2016 war und ist ein bewegtes und emotional aufgeladenes Jahr. Lassen wir kurz die prominenten Todesfälle, den weltweiten Rechtsruck, den Bedeutungsverlust tatsächlicher Fakten und diverse Krisen beiseite, denn auch im Kino gab es Höhen und Tiefen, erfreuliche Überraschungen und Enttäuschungen. Das Schöne am Kino ist, dass es uns die Probleme der echten Welt kurz vergessen lässt und uns auf eine Reise in die Kreativität, die Gedanken oder die Fantasie fremder Menschen einlädt. Die folgende Aufzählung erhebt keinen Anspruch auf Vollständigkeit oder Allgemeingültigkeit, soll aber einige Perlen und Katastrophen hervorheben und das Kinojahr 2016 noch einmal grob Revue passieren lassen. Einsprüche oder Ergänzungen sind in den Kommentaren gern gesehen. Nicht alle der folgenden Filme konnte ich rezensieren, kurz auf sie eingehen möchte ich an dieser Stelle dennoch.

 

Enttäuschungen:

Es gibt Filme, die lassen uns einfach grantig im Kinosessel zurück. Manchmal waren die Erwartungen zu hoch, manchmal unterboten sie die sowieso schon niedrig angesetzten Hoffnungen. Folgende fünf Filme sind für mich die größten Flops des Jahres 2016:

 

Creed

Wir alle lieben Rocky. Der charmante und etwas prollige italienischstämmige Amerikaner Rocky Balboa (Silvester Stallone), der sich charmant durch die Boxringe dieser Welt gekloppt hat, ist eine der kultigsten Figuren des Kinos. Mittlerweile ist er alt, das Franchise ist aber einfach zu famos, um es mit Stallone in Pension zu schicken. Man suchte und fand also einen Nachfolger. Leider gelingt es dem Spin Off Creed in keiner Sekunde auch nur ansatzweise den Charme und die Emotionen der Originale wiederzubeleben. Man soll aufhören, wenn’s am schönsten ist. Für Rocky war das definitiv nach Balboa (Teil 6).

edit – Nachtrag: Für meine Meinung zu Creed erntete ich heftige Kritik. Vielen Leuten hat das Rocky-Spin Off offenbar gut gefallen. Ich persönlich fand den Film einfach nicht stimmig und den Hauptcharakter äußerst unsympathisch. Auf Facebook wurde ich außerdem darauf hingewiesen, dass nicht das Studio, sondern der Regisseur Ryan Coogler (Fruitville Station) die Idee für die Fortsetzung hatte.

 

Suicide Squad

Marvel hat die Super-Groups Avengers und Guardians, bei denen die größten Helden der Galaxie vereint gegen dunkle Bedrohungen kämpfen.
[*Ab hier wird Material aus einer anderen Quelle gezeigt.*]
(** * Overlay mount driver of sealer (utils/mount/overlay2.go)

    A shallow embedding of the overlay2 mount driver: the capability probe
    and the driver selection, [Mount] with its failure clean-up, and the
    parser that recovers the layers of a mount from the text printed by
    [mount | grep target].

    Go strings are byte sequences: they are embedded as [string], one
    [ascii] per byte.  An [int] index is a [nat]; the result [-1] of
    [strings.Index] is [None].  A run-time panic (index out of range) is
    [None] in the [option] monad.  Calls into the operating system are
    answered by an oracle record [OS]; the calls a function performs are
    collected, in order, in a trace of [Event]s. *)

From Stdlib Require Import String Ascii List Bool Arith ZArith Lia.
Import ListNotations.
Open Scope list_scope.
Open Scope string_scope.

(* ------------------------------------------------------------------ *)
(** ** Byte-level helpers *)

(** [s[:n]] *)
Fixpoint take (n : nat) (s : string) : string :=
  match n, s with
  | S n', String c s' => String c (take n' s')
  | _, _ => ""
  end.

(** [s[n:]] *)
Fixpoint drop (n : nat) (s : string) : string :=
  match n, s with
  | S n', String _ s' => drop n' s'
  | _, _ => s
  end.

(** the byte [c] occurs in [s] *)
Fixpoint hasByte (c : ascii) (s : string) : bool :=
  match s with
  | "" => false
  | String x s' => Ascii.eqb c x || hasByte c s'
  end.

Definition byteVal (c : ascii) : Z := Z.of_N (N_of_ascii c).

Definition byteAt (s : string) (i : Z) : Z :=
  match String.get (Z.to_nat i) s with
  | Some c => byteVal c
  | None => 0
  end.

(* ------------------------------------------------------------------ *)
(** ** Package unicode/utf8 and unicode.IsSpace *)

Module utf8.
Local Open Scope Z_scope.

Definition RuneError : Z := 0xFFFD.
Definition RuneSelf : Z := 0x80.
Definition UTFMax : Z := 4.

(** [first[b] & 7] for a leading byte that starts a multi-byte sequence *)
Definition seqSize (b0 : Z) : nat :=
  if b0 <? 0xE0 then 2 else if b0 <? 0xF0 then 3 else 4.

(** [acceptRanges[first[b] >> 4]]: the range allowed for the second byte *)
Definition acceptRange (b0 : Z) : Z * Z :=
  if b0 =? 0xE0 then (0xA0, 0xBF)
  else if b0 =? 0xED then (0x80, 0x9F)
  else if b0 =? 0xF0 then (0x90, 0xBF)
  else if b0 =? 0xF4 then (0x80, 0x8F)
  else (0x80, 0xBF).

Definition outside (b lo hi : Z) : bool := (b <? lo) || (hi <? b).

(** [utf8.DecodeRuneInString]: the first rune of [s] and its width in
    bytes; [(RuneError, 0)] on the empty string and [(RuneError, 1)] on an
    invalid encoding. *)
Definition DecodeRuneInString (s : string) : Z * nat :=
  match s with
  | "" => (RuneError, 0%nat)
  | String c0 t1 =>
    let s0 := byteVal c0 in
    if s0 <? RuneSelf then (s0, 1%nat)
    else if (s0 <? 0xC2) || (0xF4 <? s0) then (RuneError, 1%nat)
    else
      let sz := seqSize s0 in
      let '(lo, hi) := acceptRange s0 in
      if (String.length s <? sz)%nat then (RuneError, 1%nat)
      else
        match t1 with
        | "" => (RuneError, 1%nat)
        | String c1 t2 =>
          let s1 := byteVal c1 in
          if outside s1 lo hi then (RuneError, 1%nat)
          else if (sz <=? 2)%nat
          then (Z.lor (Z.shiftl (Z.land s0 0x1F) 6) (Z.land s1 0x3F), 2%nat)
          else
            match t2 with
            | "" => (RuneError, 1%nat)
            | String c2 t3 =>
              let s2 := byteVal c2 in
              if outside s2 0x80 0xBF then (RuneError, 1%nat)
              else if (sz <=? 3)%nat
              then (Z.lor (Z.lor (Z.shiftl (Z.land s0 0x0F) 12)
                                 (Z.shiftl (Z.land s1 0x3F) 6))
                          (Z.land s2 0x3F), 3%nat)
              else
                match t3 with
                | "" => (RuneError, 1%nat)
                | String c3 _ =>
                  let s3 := byteVal c3 in
                  if outside s3 0x80 0xBF then (RuneError, 1%nat)
                  else (Z.lor (Z.lor (Z.lor (Z.shiftl (Z.land s0 0x07) 18)
                                            (Z.shiftl (Z.land s1 0x3F) 12))
                                     (Z.shiftl (Z.land s2 0x3F) 6))
                              (Z.land s3 0x3F), 4%nat)
                end
            end
        end
  end.

(** [utf8.RuneStart]: [b] is not a continuation byte *)
Definition RuneStart (b : Z) : bool := negb (Z.land b 0xC0 =? 0x80).

(** the loop [for start--; start >= lim; start-- { if RuneStart(s[start]) { break } }] *)
Fixpoint backUp (fuel : nat) (s : string) (start lim : Z) : Z :=
  match fuel with
  | O => start
  | S fuel' =>
    if start <? lim then start
    else if RuneStart (byteAt s start) then start
    else backUp fuel' s (start - 1) lim
  end.

(** [utf8.DecodeLastRuneInString] *)
Definition DecodeLastRuneInString (s : string) : Z * nat :=
  let end_ := Z.of_nat (String.length s) in
  if end_ =? 0 then (RuneError, 0%nat)
  else
    let start := end_ - 1 in
    let r := byteAt s start in
    if r <? RuneSelf then (r, 1%nat)
    else
      let lim := Z.max 0 (end_ - UTFMax) in
      let start := backUp 4 s (start - 1) lim in
      let start := if start <? 0 then 0 else start in
      let '(r, size) := DecodeRuneInString (drop (Z.to_nat start) s) in
      if negb (start + Z.of_nat size =? end_) then (RuneError, 1%nat)
      else (r, size).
DC veröffentlicht bald das Pendant Justice League und hat mit Suicide Squad einen ersten Vorstoß ins Feld der vereinten Super(anti)heldinnen und Helden gewagt. In Suicide Squad müssen ein paar Superschurken gegen das Böse kämpfen. Knallig, poppig und verrückt sollte es werden. So hat Warners Marketing-Abteilung den Film immer und immer wieder angekündigt und die Erwartungen der Fans ins Unermessliche gesteigert. So lange, bis schließlich alle nur noch enttäuscht werden konnten. Suicide Squad war nicht die versprochene Erlösung des Genres, sondern nur eine weitere mittelmäßige Comicverfilmung, die außer verheizten Star-Schauspielerinnen (Margot Robbie) und Schauspielern (Jared Leto), schönen digitalen Effekten und einer typisch uninteressanten Story nichts zu bieten hatte. Wer knallig, poppig und verrückt will, sollte also lieber nochmal Scott Pilgrim vs. The World anschauen.

 

Independence Day 2

Wie ich unlängst in der Kritik zu Arrival geschrieben habe, sind Filme, in denen Aliens die Erde besuchen, meist schlecht. Die Fünfte Welle wäre eines dieser Beispiele. Im Fall von Independence Day 2 von einer Enttäuschung zu sprechen, wäre allerdings auch falsch, denn bei einem Roland Emmerich Film erwarte ich de facto gar nichts mehr. Dass es dem Mann gelingt, selbst diese nicht vorhandenen Erwartungen noch regelmäßig zu unterbieten, grenzt fast schon an unerklärlichen, ‘lovecraftschen’ Wahnsinn.

 

 Blair Witch

Blair Witch hat das gemacht, was man heutzutage im Zweifelsfall immer macht, wenn man eine alte Marke aufwecken möchte. Man kopiert dreist gelungene Elemente aus den Vorgängern und hofft, dass diese Hommagen beim Publikum eine nostalgische Ektase auslösen. Wie katastrophal das schiefgehen kann, hat etwa Jurassic World bewiesen, dass diese Strategie auch funktionieren kann, zeigte J.J. Abrams mit Star Wars Episode 7.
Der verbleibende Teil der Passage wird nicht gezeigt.